I could glue a clear mesh onto the slots, but cleaning this may not be very easy. In my test, surface skimming is incredible - far more effective than the teeth I've seen in person and in videos which is why I want the slot.

 

Edit after previous reply:

 

So keep the top of the acrylic to the same height of the glass aquarium (thus raising the water level). Also keep the slot 10mm high?

 

10mm opal frosted acrylic does exist but I'm not going to make this weir myself so would need to find fabricators that also supply 10mm.

 

Exactly; glass and acrylic don't adhere well so the box will hold the pressure far better than just one sheet of acrylic.
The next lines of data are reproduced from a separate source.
(* ===== verification/BTreeErase.v ===== *)
(** * The B+ tree benchmark: [delete] is deletion from the map

    The leaf level of a deletion (entries move between leaves and the chain of
    leaves is repaired), the whole operation on trees and on the finite map they
    store, and what goes wrong when a tree is destroyed. *)

From Stdlib Require Import ZArith Lia Sorted.
From stdpp Require Import gmap list numbers.
From S2P Require Import Prelude Arrays BTreeMem BTree BTreeRep BTreeFind BTreeInsert BTreeMap BTreeDelete BTreeRemove BTreeShrink.
#[local] Open Scope Z_scope.

Section Erase.
Context {os : OS} (order : Z) (order_min : 3 <= order) (order_max : order < 2 ^ 63).
#[local] Abbreviation rep := (rep order).
#[local] Abbreviation reps := (reps order).
#[local] Abbreviation wf := (wf order).
#[local] Abbreviation rep_ctx := (rep_ctx order).
#[local] Abbreviation wf_ctx := (wf_ctx order).
#[local] Abbreviation leaf_ok := (leaf_ok order).
#[local] Abbreviation node_ok := (node_ok order).
#[local] Abbreviation focus := (focus order).
#[local] Abbreviation linked := (linked order).
#[local] Abbreviation loose_at := (loose_at order).
#[local] Abbreviation pair := (pair order).
#[local] Abbreviation pending := (pending order).
#[local] Abbreviation outcome := (outcome order).

(** ** The chain of leaves *)





(** ** Two leaves *)


Section Leaves.
Context (m : mem) (up : ctx 1) (P : Z) (pre : list (Z * tree 0)) (ka : Z) (pl : Z)
  (esl : list (Z * Z)) (kb : Z) (pr : Z) (esr : list (Z * Z)) (post : list (Z * tree 0))
  (lo hi : Z) (extra : list Z)
  (Hpair : pair m up P pre ka ((pl, esl) : tree 0) kb ((pr, esr) : tree 0) post lo hi extra)
  (Hlinked : linked (nodes m)
     (spread up ((P, pre ++ (ka, (pl, esl)) :: (kb, (pr, esr)) :: post) : tree 1) Z leaf_of)).

#[local] Abbreviation rest := (all_locs pre ++ all_locs post ++ ctx_locs up ++ extra).








End Leaves.

(** ** The leaf that has lost an entry *)




(** ** Deletion *)





(** ** Destroying a tree *)

Lemma bind_of_bind {A B C} (c : M A) (f : A -> M B) (g : B -> M C) m :
  ((c ≫= f) ≫= g) m = (c ≫= fun a => f a ≫= g) m.
Proof. cbv [mbind M_bind]. by destruct (c m). Qed.

Lemma first_then {A B C} (c : M B) (x : M A) (k : A -> M B) (g : B -> M C) m :
  c m = (x ≫= k) m -> (c ≫= g) m = (x ≫= fun a => k a ≫= g) m.
Proof. cbv [mbind M_bind]. intros ->. by destruct (x m). Qed.

Lemma mfor_first {S} hi (body : Z -> S -> M S) s :
  0 < hi -> mfor 0 hi body s = (s1 ← body 0 s; mfor_nat (Z.to_nat (hi - 1)) 1 body s1).
Proof. intros Hi. unfold mfor. replace (Z.to_nat (hi - 0)) with (Datatypes.S (Z.to_nat (hi - 1))) by lia. done. Qed.

(** The first thing a walk over a tree frees is a record. *)
Lemma destroy_first_record n par lo hi (t : tree n) fuel m :
  rep (nodes m) n par t -> wf n lo hi t -> (n < fuel)%nat ->
  exists key r, (key, r) ∈ entries n t /\
    forall libc_free, exists k : unit -> M unit,
      destroy_tree_nodes libc_free fuel (loc t) m = (libc_free r ≫= k) m.
Proof.
  revert par lo hi t fuel. induction n as [|n IH]; intros par lo hi [p cs] fuel Hrep Hwf Hfuel;
    (destruct fuel as [|fuel]; [lia|]).
  - apply rep_0_inv in Hrep as (nd & Hnd & Hok). apply wf_0_inv in Hwf as (Hlen & _).
    destruct cs as [|[key r] es]; [rewrite alen_nil in Hlen; lia|]. exists key, r. split; [by left|].
    intros libc_free. eexists. cbn [destroy_tree_nodes loc fst].
    change ((load p ≫= ?f) m) with (match load p m with Ok n m' => f n m' | Exit z why => Exit z why | Undefined => Undefined end).
    assert (load p m = Ok nd m) as -> by (unfold load; by rewrite Hnd).
    rewrite (lf_leaf _ _ _ _ Hok), (lf_num _ _ _ _ Hok), mfor_first by lia.
    assert ((pointers nd).[0] = Some r) as ->.
    { destruct (lf_ptrs _ _ _ _ Hok) as [_ Hg]. apply (Hg 0). cbn [fmap list_fmap]. rewrite alen_cons.
      pose proof (alen_nonneg es.*2). lia. }
    rewrite bind_of_bind. change ((lift (Some r) ≫= ?f) ≫= ?g) with (f r ≫= g). reflexivity.
  - apply rep_S_inv in Hrep as [(nd & Hnd & Hok) Hcs]. apply wf_S_inv in Hwf as (Hlen & _ & Hs).
    destruct cs as [|[k1 c] cs]; [rewrite alen_nil in Hlen; lia|]. destruct Hs as [Hc _].
    apply list.Forall_cons in Hcs as [Hrc _]. cbn [snd] in Hrc.
    destruct (IH p _ _ c fuel Hrc Hc) as (key & r & Hin & Hk); [lia|].
    exists key, r. split; [rewrite entries_S, flats_cons, elem_of_app; by left|].
    intros libc_free. destruct (Hk libc_free) as [k Hk']. eexists. cbn [destroy_tree_nodes loc fst].
    change ((load p ≫= ?f) m) with (match load p m with Ok n m' => f n m' | Exit z why => Exit z why | Undefined => Undefined end).
    assert (load p m = Ok nd m) as -> by (unfold load; by rewrite Hnd).
    rewrite (nd_inner _ _ _ _ _ Hok), (nd_num _ _ _ _ _ Hok), alen_seps, mfor_first by lia.
    assert ((pointers nd).[0] = Some (loc c)) as ->.
    { destruct (nd_ptrs _ _ _ _ _ Hok) as [_ Hg]. apply (Hg 0). rewrite alen_child_locs. lia. }
    rewrite bind_of_bind. change ((lift (Some (loc c)) ≫= ?f) ≫= ?g) with (f (loc c) ≫= g). cbv beta.
    exact (first_then _ _ _ _ _ Hk').
Qed.

(** [destroy_tree] hands the C library's [free] pointers it does not own.
    On every tree that is not empty, the first thing it does is to call [free]
    on the record of an entry: a live cell inside a slab that [mmap] returned,
    not a block of the C heap.  This holds whatever [free] does with it. *)
Theorem destroy_tree_frees_record m root X mp :
  map_at order m root X mp -> mp <> ∅ ->
  exists r v, words m !! r = Some v /\ mapped (maps m) r sizeof_record /\
    forall libc_free, exists k : unit -> M Z, destroy_tree libc_free root m = (libc_free r ≫= k) m.
Proof.
  intros (es & Ht & Hw & Hmp) Hne.
  destruct Ht as [(-> & -> & _)|(n & t & -> & Hrep & Hwf & <- & _ & Hok)].
  { exfalso. apply Hne, map_eq. intros i. rewrite lookup_empty. destruct (mp !! i) as [v|] eqn:E; [|done].
    apply Hmp in E as (r & Hin & _). by apply not_elem_of_nil in Hin. }
  destruct (destroy_first_record n 0 _ _ t FUEL m Hrep Hwf) as (key & r & Hin & Hk).
  { pose proof (wf_height _ _ _ Hwf). unfold FUEL. lia. }
  pose proof Hw as (free & _ & _ & Hl & Hm).
  destruct (Hl r) as [v Hv]; [rewrite elem_of_app; left; apply list_elem_of_fmap; by exists (key, r)|].
  exists r, v. split; [done|]. split; [apply (Hm r v Hv)|]. intros libc_free. destruct (Hk libc_free) as [k Hk'].
  eexists. exact (first_then _ _ _ _ _ Hk').
Qed.
End Erase.

(** ** Witnesses: the tree of order 4 that has split *)

#[local] Existing Instance bump_os.


Lemma destroy_tree_frees_record_witness :
  exists root m, insert_all (os := bump_os) 4 sample_keys boot = Ok root m /\
    exists r v, words m !! r = Some v /\ mapped (maps m) r sizeof_record /\
      forall libc_free, exists k : unit -> M Z, destroy_tree libc_free root m = (libc_free r ≫= k) m.
Proof.
  destruct sample_tree as (root & m & Hrun & Hm). exists root, m. split; [exact Hrun|].
  assert (Hne : sample_map <> ∅) by (intros E; pose proof sample_map_7 as E7; rewrite E in E7; discriminate E7).
  exact (destroy_tree_frees_record 4 m root [] sample_map Hm Hne).
Defined.
(* ===== verification/BTreePrint.v ===== *)
(** * The B+ tree benchmark: height, paths and printing (sources/btree/btree.c)

    The measurements of a tree and the two printing functions, which write
    tokens to a list.  [print_tree] walks the tree level by level with a queue
    that is threaded through the nodes' [next] fields. *)

From Stdlib Require Import ZArith Lia Sorted Ascii String.
From stdpp Require Import gmap list numbers.
From S2P Require Import Prelude Arrays BTreeMem BTree BTreeRep BTreeFind BTreeInsert BTreeMap BTreeRemove.
#[local] Open Scope Z_scope.

(** What is printed: a key, an address, some fixed text. *)
Inductive token := Key (k : Z) | Addr (p : Z) | Text (s : string).

Definition newline : token := Text (String "010" "").

Section Code.
Context (order : Z) (verbose_output : bool).

(** [if (verbose_output) printf("%p ", p);] *)
Definition addr (p : Z) : list token := if verbose_output then [Addr p] else [].

(** ** The queue: its head is the global [queue], the links are in the nodes. *)

Fixpoint queue_end (fuel : nat) (c : Z) : M Z :=
  match fuel with
  | O => undef
  | S fuel => n ← load c; if negb (next n =? 0) then queue_end fuel (next n) else mret c
  end.

Definition enqueue (queue new_node : Z) : M Z :=
  if queue =? 0 then
    n ← load new_node; _ ← store new_node (with_next n 0); mret new_node
  else
    m ← get;
    c ← queue_end (S (size (nodes m))) queue;
    n ← load c;
    _ ← store c (with_next n new_node);
    n ← load new_node;
    _ ← store new_node (with_next n 0);
    mret queue.

(** The node and the new [queue]. *)
Definition dequeue (queue : Z) : M (Z * Z) :=
  n ← load queue;
  let q := next n in
  _ ← store queue (with_next n 0);
  mret (queue, q).

(** ** Measurements *)

Fixpoint height_loop (fuel : nat) (c h : Z) : M Z :=
  match fuel with
  | O => undef
  | S fuel =>
      n ← load c;
      if negb (is_leaf n) then c ← lift ((pointers n).[0]); height_loop fuel c (u64 (h + 1))
      else mret h
  end.
Definition height (root : Z) : M Z := height_loop FUEL root 0.

Fixpoint path_loop (fuel : nat) (root c length : Z) : M Z :=
  match fuel with
  | O => undef
  | S fuel =>
      if negb (c =? root) then n ← load c; path_loop fuel root (parent n) (u64 (length + 1))
      else mret length
  end.
Definition path_to_root (root child : Z) : M Z := path_loop FUEL root child 0.

(** ** Printing *)

(** The entries of a node: [printf("%p ", n->pointers[i])], [printf("%ld ", n->keys[i])]. *)
Definition print_keys (n : node) : option (list token) :=
  for_z 0 (num_keys n) (fun i out =>
    a ← (if verbose_output then p ← (pointers n).[i]; Some [Addr p] else Some []);
    k ← (keys n).[i];
    Some (out ++ a ++ [Key k])) [].

Fixpoint leftmost (fuel : nat) (c : Z) : M Z :=
  match fuel with
  | O => undef
  | S fuel =>
      n ← load c;
      if negb (is_leaf n) then c ← lift ((pointers n).[0]); leftmost fuel c else mret c
  end.

Fixpoint print_chain (fuel : nat) (c : Z) (out : list token) : M (list token) :=
  match fuel with
  | O => undef
  | S fuel =>
      n ← load c;
      ks ← lift (print_keys n);
      nxt ← lift ((pointers n).[order - 1]);
      let out := out ++ ks ++ addr nxt in
      if negb (nxt =? 0) then print_chain fuel nxt (out ++ [Text " | "])
      else mret out
  end.

Definition print_leaves (root : Z) : M (list token) :=
  if root =? 0 then mret [Text "Empty tree."; newline]
  else
    c ← leftmost FUEL root;
    m ← get;
    out ← print_chain (S (size (nodes m))) c [];
    mret (out ++ [newline]).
I think beads of silicone or magnets would be plenty strong enough.

 

I for one appreciate the design in its current form. In regard to the size of the slots, it has been my extensive, exhausting experience that if any of your livestock wants to get in to your overflow, seemingly regardless of design, it will find a way to do so. In simpler terms, I'd recommend staying the course at 10mm. One option you may have, if incorporating magnets, would be to cut multiple smaller slots so that you can adjust the height of the weir within the display. For example, four separate slots cut at a thickness of 5mm. If you adjust the size of the acrylic guard so that it fits just inside of the box, held in place with the magnets, you can then simply slide it up or down to adjust the water level.

 

That said, have you looked in to an external overflow? I know you don't want any exposed plumbing, but a simple stand redesign can rectify that. If mounted externally, a coast to coast weir provides superior surface skimming, and using the bean animal design is both silent and highly adjustable. The only visible evidence of an overflow left in the display is a long slot cut in to the bank pane of glass. Just a thought, since it fits nearly every one of your criteria, and would be less intrusive.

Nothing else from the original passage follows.